Peut-être peut-on regretter que la cinéaste ne soit pas allée plus loin dans cette direction en ouvrant notamment son récit à davantage de voix. Reste que Vers la lumière rend visible les contours d’un questionnement, et que l’on ne saurait uniquement le juger sur son intrigue sentimentale : l’une des qualités du cinéma de Kawase tient au fait que le scénario n’est pour elle que la base à partir de laquelle déployer une sensibilité. Or, la sensibilité de Naomi Kawase est capable de la porter au-delà du cliché, si bien que ce qui semblerait ailleurs la reprise paresseuse et esthétisante de procédés rebattus prend chez elle l’allure d’une expression sincère : c’est le privilège de ceux qui s’étonnent comme au premier jour de la présence du monde.

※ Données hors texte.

Lemma insert_clique nodes g new vectors :
  graph_ok nodes g -> clique nodes g -> ef_fits g -> List.NoDup (new :: nodes) ->
  in_buffer vectors (dim g) (new :: nodes) -> pairwise vectors (dim g) (metric g) (new :: nodes) ->
  (Z.of_nat (length nodes) <= m_max_0 g)%Z -> (Z.of_nat (length nodes) <= ef_construction g)%Z ->
  exists g', hnsw_insert g new vectors = Ok g' /\ clique (new :: nodes) g'.
Proof.
  intros Hok Hcl Hef Hnd Hb Hpw Hm Hw. apply NoDup_cons_iff in Hnd as Hnd'. destruct Hnd' as [Hni Hnd0].
  unfold hnsw_insert. pose proof (add_node_ok nodes g new Hok) as Ha.
  destruct (add_node g new) as [g1 level]. destruct Ha as (Hset & Hep & Hlev & Hvis & Hlen & Hll & Hls & Hlo & Hhi).
  assert (Hd : dim g1 = dim g) by (unfold settings in Hset; congruence).
  assert (Hmt : metric g1 = metric g) by (unfold settings in Hset; congruence).
  assert (Hv1 : visited_ok (visited g1)) by (rewrite Hvis; apply Hok).
  destruct (Hlo 0%nat ltac:(lia)) as (l & l' & Hl & Hl1 & ->).
  pose proof (go_entry _ _ Hok) as He. rewrite Hep. destruct (entry_point g) as [ep|]; cycle 1.
  { subst nodes. eexists. split; [reflexivity|]. right. exists (init_node l new). split; [done|].
    intros i [<-|[]]. exists []. split_and!; [apply list_lookup_insert_eq, ensure_length|constructor|].
    intros j. split; [intros []|]. intros [[<-|[]] ?]. done. }
  destruct He as [Hin Hml]. rewrite <- Hd in Hb.
  assert (Hne : nodes <> []) by (intros ->; done).
  assert (Hbase : clique_layer nodes (init_node l new)).
  { destruct Hcl as [->|(lb & Hlb & Hcl)]; [done|]. destruct Hl as [Hl|[Hl _]]; [|congruence].
    rewrite Hlb in Hl. injection Hl as ->. by apply clique_init. }
  set (query := row vectors (dim g1) new).
  assert (Hq : vec_ref g1 vectors new = Ok query).
  { unfold vec_ref, slice, query, row. rewrite (proj2 (Nat.leb_le _ _)); [done|]. apply Hb. by left. }
  rewrite Hq. cbv beta iota.
  assert (Hb' : in_buffer vectors (dim g1) nodes) by (intros i Hi; apply Hb; by right).
  assert (Hdesc : exists i, (if (level <? max_level g1)%nat then descend g1 query vectors ep (level + 1) (max_level g1) else Ok ep) = Ok i
    /\ In i nodes).
  { destruct (_ <? _)%nat; [|by exists ep]. apply descend_ok; [done|done|done|rewrite Hlev; lia]. }
  destruct Hdesc as (cur & -> & Hcur). cbv beta iota. destruct (entry_single g1 query vectors _ cur Hcur Hb') as [-> Heps]. cbv beta iota.
  rewrite rev_seq_last, fold_result_app.
  destruct (connect_layers_ok nodes new query vectors g1 [{| dist := dist_of g1 query vectors cur; id := cur |}]
    (rev (seq 1 (level `min` max_level g1)))) as (g2 & eps2 & -> & Hs & Heps2 & Hf2); try done.
  { intros lc ly Hly i nb Hnb. right. by apply (Hls lc ly Hly i). }
  { by eapply ef_fits_settings. }
  { apply List.NoDup_rev, seq_NoDup. }
  { intros lc Hlc. apply in_rev, in_seq in Hlc. destruct (Hlo lc ltac:(lia)) as (ly & ly' & _ & Hly' & ->).
    eexists. split; [exact Hly'|]. split; [apply has_node_init|by eapply Hls]. }
  cbv beta iota. cbn [fold_result]. destruct Hs as [S1 S2 S3 S4 S5 S6 S7].
  assert (Hset2 : settings g2 = settings g) by congruence.
  assert (Hl2 : layers g2 !! 0%nat = Some (init_node l new)).
  { rewrite Hf2; [done|]. intros Hx. apply in_rev, in_seq in Hx. lia. }
  assert (Hd2 : dim g2 = dim g1) by (unfold settings in S1; congruence).
  assert (Hp2 : m_max_0 g2 = m_max_0 g /\ ef_construction g2 = ef_construction g /\ metric g2 = metric g)
    by (unfold settings in Hset2; split_and!; congruence).
  destruct Hp2 as (Hp3 & Hp4 & Hp5).
  destruct (connect_clique nodes new query vectors g2 eps2 (init_node l new)) as (g3 & eps3 & l3 & -> & Hl3 & Hcl3); try done.
  - by eapply ef_fits_settings.
  - by rewrite Hd2.
  - intros i Hi. unfold dist_of. rewrite Hd2, Hp5. unfold query. rewrite Hd. apply Hpw; [by left|by right].
  - unfold init_node. apply list_lookup_insert_eq, ensure_length.
  - by eapply Hls.
  - by rewrite Hp3.
  - by rewrite Hp4.
  - cbv beta iota. cbn [fst]. eexists. split; [reflexivity|]. right. exists l3. by destruct (_ <? _)%nat.
Qed.

Lemma build_clique vectors ids : forall nodes g,
  graph_ok nodes g -> clique nodes g -> ef_fits g -> List.NoDup (ids ++ nodes) ->
  in_buffer vectors (dim g) (ids ++ nodes) -> pairwise vectors (dim g) (metric g) (ids ++ nodes) ->
  (Z.of_nat (length (ids ++ nodes)) <= m_max_0 g + 1)%Z -> (Z.of_nat (length (ids ++ nodes)) <= ef_construction g + 1)%Z ->
  exists g', hnsw_build g vectors ids = Ok g' /\ graph_ok (rev ids ++ nodes) g' /\ clique (rev ids ++ nodes) g' /\ settings g' = settings g.
Proof.
  unfold hnsw_build. induction ids as [|i ids IH]; intros nodes g Hok Hcl Hef Hnd Hb Hpw Hm Hw; [by exists g|]. cbn [fold_result].
  assert (Hsub : forall j, In j (i :: nodes) -> In j ((i :: ids) ++ nodes)).
  { intros j Hj. cbn [app In] in *. rewrite in_app_iff. tauto. }
  assert (Hperm : Permutation ((i :: ids) ++ nodes) (ids ++ i :: nodes)) by (cbn [app]; apply Permutation_middle).
  assert (Hnd1 : List.NoDup (ids ++ i :: nodes)) by (by eapply Permutation_NoDup).
  assert (Hback : forall j, In j (ids ++ i :: nodes) -> In j ((i :: ids) ++ nodes)).
  { intros j. apply Permutation_in. by symmetry. }
  cbn [length app] in Hm, Hw. rewrite length_app in Hm, Hw.
  destruct (hnsw_insert_ok nodes g i vectors) as (g1 & Hrun & Hok1 & Hs1); [done|done|intros j Hj; by apply Hb, Hsub|].
  destruct (insert_clique nodes g i vectors) as (g1' & Hrun' & Hcl1); try done.
  { by eapply NoDup_app_remove_l. }
  { intros j Hj. by apply Hb, Hsub. }
  { intros j k Hj Hk. apply Hpw; by apply Hsub. }
  { lia. }
  { lia. }
  rewrite Hrun in Hrun'. injection Hrun' as <-. rewrite Hrun. cbv beta iota.
  assert (Hp : dim g1 = dim g /\ m_max_0 g1 = m_max_0 g /\ ef_construction g1 = ef_construction g /\ metric g1 = metric g)
    by (unfold settings in Hs1; split_and!; congruence). destruct Hp as (Hp1 & Hp2 & Hp3 & Hp4).
  destruct (IH (i :: nodes) g1) as (g2 & Hr2 & Hok2 & Hcl2 & Hs2); try done.
  - by eapply ef_fits_settings.
  - rewrite Hp1. intros j Hj. by apply Hb, Hback.
  - rewrite Hp1, Hp4. intros j k Hj Hk. apply Hpw; by apply Hback.
  - rewrite Hp2, length_app. cbn [length]. lia.
  - rewrite Hp3, length_app. cbn [length]. lia.
  - exists g2. cbn [rev]. rewrite <- app_assoc. split_and!; [done|done|done|congruence].
Qed.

Lors de la présentation du film à Cannes, l’acteur Tatsuya Fuji évoquait la force singulière de la réalisatrice, qui serait selon lui capable de trouver l’accord de la nature et du tournage, de faire par exemple apparaître la lumière de la lune. Le temps, quand j’ai marché Vers la lumière, était particulièrement détestable : un vent insidieux, une pluie froide et cinglante. Cependant, une fois ressorti de la salle, le souffle s’était muée en brise, et la pluie passée ne subsistait qu’en flaques. Pure coïncidence, ou effet Kawase ? La météo, parfois, est la meilleure critique de cinéma.